**WORK ITEM:** Return the line containing "content : String.length" and every line after it through the end of the entries below, with no other lines.

Saved data entries:
(* ===== verification/Readback.v ===== *)
(** * Readback: what the storage worker writes, the reader reads back

    Relates StorageWorker.v (src/include/raw_storage_worker.hpp) to RecordIo.v
    (src/include/record_io.hpp): the rows of the tables, and the checksum
    manifest. *)

From S2P Require Import Prelude Text SensorData PairIndex FileSystem EventState RecordIo StorageWorker.

(** ** Comma-separated rows *)

(** A field survives the trip through a table. *)
Definition clean_field (s : string) : Prop := lacks "," s /\ lacks CR s /\ lacks LF s.

Lemma splitCsvFrom_field fields current f rest :
  lacks "," f -> lacks CR f ->
  splitCsvFrom fields current (f +:+ String "," rest) = splitCsvFrom (fields ++ [current +:+ f]) "" rest.
Proof.
  revert current. induction f as [|c f IH]; intros current H1 H2; simpl.
  - by rewrite app_nil_r_str.
  - apply lacks_cons in H1 as [Hc H1], H2 as [Hr H2].
    rewrite (proj2 (Ascii.eqb_neq _ _) Hc), (proj2 (Ascii.eqb_neq _ _) Hr). simpl.
    rewrite IH by done. by rewrite app_assoc_str.
Qed.

Lemma splitCsvFrom_last fields current f :
  lacks "," f -> lacks CR f -> splitCsvFrom fields current f = fields ++ [current +:+ f].
Proof.
  revert current. induction f as [|c f IH]; intros current H1 H2; simpl.
  - by rewrite app_nil_r_str.
  - apply lacks_cons in H1 as [Hc H1], H2 as [Hr H2].
    rewrite (proj2 (Ascii.eqb_neq _ _) Hc), (proj2 (Ascii.eqb_neq _ _) Hr). simpl.
    rewrite IH by done. by rewrite app_assoc_str.
Qed.

(** A row of fields with commas between them. *)
Fixpoint csv_row (fields : list string) : string :=
  match fields with
  | [] => EmptyString
  | [f] => f
  | f :: rest => f +:+ "," +:+ csv_row rest
  end.

Lemma splitCsvFrom_row before fields :
  fields <> [] -> Forall clean_field fields -> splitCsvFrom before "" (csv_row fields) = before ++ fields.
Proof.
  intros Hne Hall. revert before Hne. induction Hall as [|f rest [Hc [Hr _]] Hall IH]; intros before Hne; [done|].
  destruct rest as [|g rest].
  - apply (splitCsvFrom_last before "" f Hc Hr).
  - change (csv_row (f :: g :: rest)) with (f +:+ String "," (csv_row (g :: rest))).
    rewrite splitCsvFrom_field by done. rewrite IH by done. by rewrite <- (assoc_L (++)).
Qed.

Lemma splitCsvLine_row fields :
  fields <> [] -> Forall clean_field fields -> splitCsvLine (csv_row fields) = fields.
Proof. intros Hne Hall. unfold splitCsvLine. by rewrite splitCsvFrom_row. Qed.

Lemma csv_row_lacks c fields : c <> ","%char -> Forall (lacks c) fields -> lacks c (csv_row fields).
Proof.
  intros Hc Hall. induction Hall as [|f rest Hf Hall IH]; [done|].
  destruct rest as [|g rest]; [done|].
  change (csv_row (f :: g :: rest)) with (f +:+ "," +:+ csv_row (g :: rest)).
  rewrite !lacks_app. split; [done|]. split; [by apply lacks_cons|done].
Qed.

Lemma to_string_clean z : clean_field (to_string z).
Proof. unfold clean_field. repeat split; by apply to_string_lacks. Qed.

Lemma parseI64_to_string z : int64 z -> parseI64 (to_string z) = Some z.
Proof. intros Hz. unfold parseI64. rewrite stoll_to_string by done. simpl. by rewrite Nat.eqb_refl. Qed.

Lemma parseU64_to_string z : 0 <= z <= uint64_max -> parseU64 (to_string z) = Some z.
Proof.
  intros Hz. unfold parseU64.
  destruct (to_string_nonneg z) as (Hd & _ & _); [lia|].
  destruct (to_string z) as [|c s] eqn:E; [by destruct (to_string_ne z)|].
  apply andb_prop in Hd as [Hc _]. destruct (isdigit_not_sign c Hc) as [-> _].
  rewrite <- E, stoull_to_string by done. simpl. by rewrite Nat.eqb_refl.
Qed.

Lemma manifest_row_csv prefix timestamp stored compressed converted :
  manifest_row prefix timestamp stored compressed converted =
    csv_row [prefix; to_string timestamp; stored; if compressed then "zstd" else "raw"; converted]%string.
Proof. done. Qed.

Lemma pair_row_csv pair :
  pair_row pair =
    csv_row [to_string (pairId pair); status pair;
             if hasCamera pair then to_string (cameraTimestamp pair) else "";
             if hasLidar pair then to_string (lidarTimestamp pair) else "";
             to_string (difference pair); reason pair]%string.
Proof. done. Qed.

Definition encoding_of (compressed : bool) : string := if compressed then "zstd" else "raw".

(** The row the worker appends to [manifest.csv] for a record is read back
    as the entry it describes, on any line of the table. *)
Theorem manifest_row_roundtrip lineNumber prefix timestamp stored compressed converted :
  clean_field prefix -> int64 timestamp -> clean_field stored -> clean_field converted ->
  manifestLine lineNumber (manifest_row prefix timestamp stored compressed converted) =
    inl {| me_sensor := prefix; timestampNs := timestamp; me_file := stored;
           me_encoding := encoding_of compressed; convertedFile := converted |}.
Proof.
  intros Hp Ht Hs Hc. unfold manifestLine. rewrite manifest_row_csv, splitCsvLine_row; [|done|].
  - unfold field. simpl. by rewrite parseI64_to_string.
  - repeat (apply Forall_cons; split); try done; [apply to_string_clean|by destruct compressed].
Qed.

Lemma manifest_row_roundtrip_witness :
  manifestLine 2 (manifest_row "camera" 1700000000000000123 "camera_1700000000000000123.bin.zst" true
                    "images/camera_1700000000000000123.jpg") =
    inl {| me_sensor := "camera"; timestampNs := 1700000000000000123;
           me_file := "camera_1700000000000000123.bin.zst"; me_encoding := "zstd";
           convertedFile := "images/camera_1700000000000000123.jpg" |}%string.
Proof.
  apply (manifest_row_roundtrip 2 "camera" 1700000000000000123 "camera_1700000000000000123.bin.zst" true);
    try (split; [|split]); reflexivity || (unfold_int64; lia).
Defined.

(** The times a row keeps: an absent side is written as an empty field. *)
Definition entry_of_pair (pair : PairRecord) : PairEntry :=
  {| pe_pairId := pairId pair; pe_status := status pair;
     cameraTimestampNs := if hasCamera pair then cameraTimestamp pair else 0;
     lidarTimestampNs := if hasLidar pair then lidarTimestamp pair else 0;
     timeDiffNs := difference pair; pe_reason := reason pair |}.

Definition writable_pair (pair : PairRecord) : Prop :=
  0 <= pairId pair <= uint64_max /\ int64 (cameraTimestamp pair) /\ int64 (lidarTimestamp pair) /\
  int64 (difference pair) /\ clean_field (status pair) /\ clean_field (reason pair).

Lemma timestampField_side (b : bool) z :
  int64 z -> timestampField (if b then to_string z else "") = Some (if b then z else 0).
Proof.
  intros Hz. unfold timestampField. destruct b; [|done].
  destruct (String.eqb_spec (to_string z) "") as [E|]; [by destruct (to_string_ne z)|].
  by apply parseI64_to_string.
Qed.

(** The row the worker appends to [pairs.csv] is read back as the pair it
    records, whether it has both sides or one. *)
Theorem pair_row_roundtrip lineNumber pair :
  writable_pair pair -> pairsLine lineNumber (pair_row pair) = inl (entry_of_pair pair).
Proof.
  intros (Hi & Hc & Hl & Hd & Hs & Hr). unfold pairsLine. rewrite pair_row_csv, splitCsvLine_row; [|done|].
  - unfold field. simpl. rewrite parseU64_to_string, !timestampField_side, parseI64_to_string by done. done.
  - repeat (apply Forall_cons; split); try done; try apply to_string_clean;
      [destruct (hasCamera pair)|destruct (hasLidar pair)]; (apply to_string_clean || done).
Qed.

Lemma pair_row_roundtrip_witness :
  pairsLine 3 (pair_row (mkPair 5 true false 1700000000000000123 0 0 "camera_only" "queue_overflow")) =
    inl (entry_of_pair (mkPair 5 true false 1700000000000000123 0 0 "camera_only" "queue_overflow")).
Proof.
  apply (pair_row_roundtrip 3 (mkPair 5 true false 1700000000000000123 0 0 "camera_only" "queue_overflow")).
  repeat split; simpl; try (unfold_int64; lia); reflexivity.
Defined.

(** ** The checksum manifest *)

(** A name of the kind the worker gives to files and directories. *)
Definition good_name (c : string) : Prop := safeComponent c = true /\ lacks "/" c /\ lacks LF c.

Definition clean_names (w : world) (directory : path) : Prop :=
  forall r, r ∈ checksum_files w directory -> Forall good_name r.

Lemma generic_string_cons_acc name rest :
  foldl (fun s part => s +:+ String "/" part) name rest =
    name +:+ foldr (fun part s => String "/" part +:+ s) "" rest.
Proof.
  revert name. induction rest as [|part rest IH]; intros name; simpl; [by rewrite app_nil_r_str|].
  rewrite IH. by rewrite app_assoc_str.
Qed.

Lemma split_on_slashes name rest :
  lacks "/" name -> Forall (lacks "/") rest ->
  split_on "/" (name +:+ foldr (fun part s => String "/" part +:+ s) "" rest) = name :: rest.
Proof.
  intros Hn Hr. revert name Hn. induction Hr as [|part rest Hp Hr IH]; intros name Hn; simpl.
  - rewrite app_nil_r_str. by apply split_on_lacks.
  - change (String "/" (part +:+ foldr (fun part s => String "/" (part +:+ s)) "" rest))
      with (String "/" (part +:+ foldr (fun part s => String "/" part +:+ s) "" rest)).
    rewrite split_on_app by done. by rewrite IH.
Qed.

Lemma safeComponent_ne c : safeComponent c = true -> c <> "".
Proof. by intros Hs ->. Qed.

Lemma path_components_generic r :
  r <> [] -> Forall good_name r -> path_components (generic_string r) = rev r.
Proof.
  intros Hne Hall. unfold generic_string. apply Forall_rev in Hall.
  destruct (rev r) as [|name rest] eqn:E.
  { destruct r as [|x r]; [done|]. simpl in E. by destruct (rev r). }
  rewrite generic_string_cons_acc. unfold path_components.
  rewrite split_on_slashes; [| |].
  - assert (Hf : List.filter (fun piece => negb (String.eqb piece "")) (name :: rest) = name :: rest).
    { clear E. induction Hall as [|c l (Hs & _) Hall IH]; [done|]. simpl.
      apply safeComponent_ne in Hs. rewrite (proj2 (String.eqb_neq _ _) Hs). simpl. by f_equal. }
    rewrite Hf. destruct (last (name :: rest)) as [c|] eqn:El; [|by rewrite app_nil_r].
    destruct c; [|by rewrite app_nil_r].
    apply last_Some in El as [l' El]. rewrite El, Forall_app, Forall_singleton in Hall.
    by destruct Hall as [_ (Hs & _)].
  - inversion Hall as [|?? Hn]. apply Hn.
  - inversion Hall as [|?? Hn Hr]. eapply Forall_impl; [exact Hr|]. intros c Hc. apply Hc.
Qed.

Lemma resolve_generic d r : r <> [] -> Forall good_name r -> resolve d (generic_string r) = r ++ d.
Proof. intros Hne Hall. unfold resolve. by rewrite path_components_generic, rev_involutive. Qed.

Lemma generic_string_ne r : r <> [] -> Forall good_name r -> generic_string r <> "".
Proof.
  intros Hne Hall He. pose proof (path_components_generic r Hne Hall) as Hp. rewrite He in Hp.
  apply (f_equal (@rev string)) in Hp. rewrite rev_involutive in Hp. simpl in Hp. subst r.
  rewrite Forall_singleton in Hall. destruct Hall as [Hs _]. by apply safeComponent_ne in Hs.
Qed.

Lemma generic_string_safe r :
  r <> [] -> Forall good_name r -> safeRelativePath (generic_string r) = true.
Proof.
  intros Hne Hall. pose proof (generic_string_ne r Hne Hall) as Hg.
  pose proof (path_components_generic r Hne Hall) as Hp.
  assert (Hfirst : exists c s, generic_string r = String c s /\ Ascii.eqb c "/" = false).
  { unfold generic_string in *. apply Forall_rev in Hall. destruct (rev r) as [|name rest]; [done|].
    inversion Hall as [|?? (Hs & Hl & _) _]; subst. rewrite generic_string_cons_acc.
    destruct name as [|c name]; [done|]. apply lacks_cons in Hl as [Hc _].
    eexists _, _. split; [done|]. by apply Ascii.eqb_neq. }
  destruct Hfirst as (c & s & E & Hc). unfold safeRelativePath. rewrite E, Hc, <- E, Hp. simpl.
  apply forallb_forall. intros x Hx. apply list_elem_of_In in Hx. apply Forall_rev in Hall.
  rewrite Forall_forall in Hall. by apply Hall.
Qed.

Lemma generic_string_LF r : Forall good_name r -> lacks LF (generic_string r).
Proof.
  intros Hall. unfold generic_string. apply Forall_rev in Hall.
  destruct (rev r) as [|name rest]; [done|]. inversion Hall as [|?? (_ & _ & Hn) Hr]; subst.
  rewrite generic_string_cons_acc, lacks_app. split; [done|]. clear Hall.
  induction Hr as [|c l (_ & _ & Hc) Hl IH]; simpl; [done|]. apply lacks_cons. split; [done|].
  by rewrite lacks_app.
Qed.

Lemma generic_string_inj r1 r2 :
  r1 <> [] -> r2 <> [] -> Forall good_name r1 -> Forall good_name r2 ->
  generic_string r1 = generic_string r2 -> r1 = r2.
Proof.
  intros H1 H2 G1 G2 He. pose proof (resolve_generic [] r1 H1 G1) as E1.
  rewrite He, (resolve_generic [] r2 H2 G2), !app_nil_r in E1. done.
Qed.

(** SHA-256 yields 32 bytes. *)
Class Sha256Spec `{Sha256} := { sha256_length content : String.length (sha256 content) = 32%nat }.

Lemma to_hex_length s : String.length (to_hex s) = (2 * String.length s)%nat.
Proof. induction s as [|c s IH]; simpl; [done|]. rewrite IH. lia. Qed.

Lemma hex_digit_hex n : (n < 16)%N -> hex_char (hex_digit n) = true.
Proof.
  intros Hn. destruct n as [|p]; [done|].
  assert (Hcases : Forall (fun k => hex_char (hex_digit (N.of_nat k)) = true) (seq 0 16))
    by (repeat constructor).
  rewrite Forall_forall in Hcases. rewrite <- (N2Nat.id (N.pos p)). apply Hcases, elem_of_seq. lia.
Qed.

Lemma to_hex_hex s : str_all hex_char (to_hex s) = true.
Proof.
  induction s as [|c s IH]; [done|]. simpl. rewrite IH. pose proof (N_ascii_bounded c) as Hb.
  unfold code. rewrite !hex_digit_hex; [done| |].
  - by apply N.mod_lt.
  - apply N.Div0.div_lt_upper_bound. exact Hb.
Qed.

Lemma to_hex_lacks c s : hex_char c = false -> lacks c (to_hex s).
Proof. intros Hc. eapply lacks_of_class; [exact Hc|apply to_hex_hex]. Qed.

Lemma cut_double_cons c s :
  c <> " "%char -> cut_double (String c s) = (fun p => (String c p.1, p.2)) <$> cut_double s.
Proof. intros Hc. destruct c as [[] [] [] [] [] [] [] []]; try done. Qed.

**REPLY:**
Class Sha256Spec `{Sha256} := { sha256_length content : String.length (sha256 content) = 32%nat }.

Lemma to_hex_length s : String.length (to_hex s) = (2 * String.length s)%nat.
Proof. induction s as [|c s IH]; simpl; [done|]. rewrite IH. lia. Qed.

Lemma hex_digit_hex n : (n < 16)%N -> hex_char (hex_digit n) = true.
Proof.
  intros Hn. destruct n as [|p]; [done|].
  assert (Hcases : Forall (fun k => hex_char (hex_digit (N.of_nat k)) = true) (seq 0 16))
    by (repeat constructor).
  rewrite Forall_forall in Hcases. rewrite <- (N2Nat.id (N.pos p)). apply Hcases, elem_of_seq. lia.
Qed.

Lemma to_hex_hex s : str_all hex_char (to_hex s) = true.
Proof.
  induction s as [|c s IH]; [done|]. simpl. rewrite IH. pose proof (N_ascii_bounded c) as Hb.
  unfold code. rewrite !hex_digit_hex; [done| |].
  - by apply N.mod_lt.
  - apply N.Div0.div_lt_upper_bound. exact Hb.
Qed.

Lemma to_hex_lacks c s : hex_char c = false -> lacks c (to_hex s).
Proof. intros Hc. eapply lacks_of_class; [exact Hc|apply to_hex_hex]. Qed.

Lemma cut_double_cons c s :
  c <> " "%char -> cut_double (String c s) = (fun p => (String c p.1, p.2)) <$> cut_double s.
Proof. intros Hc. destruct c as [[] [] [] [] [] [] [] []]; try done. Qed.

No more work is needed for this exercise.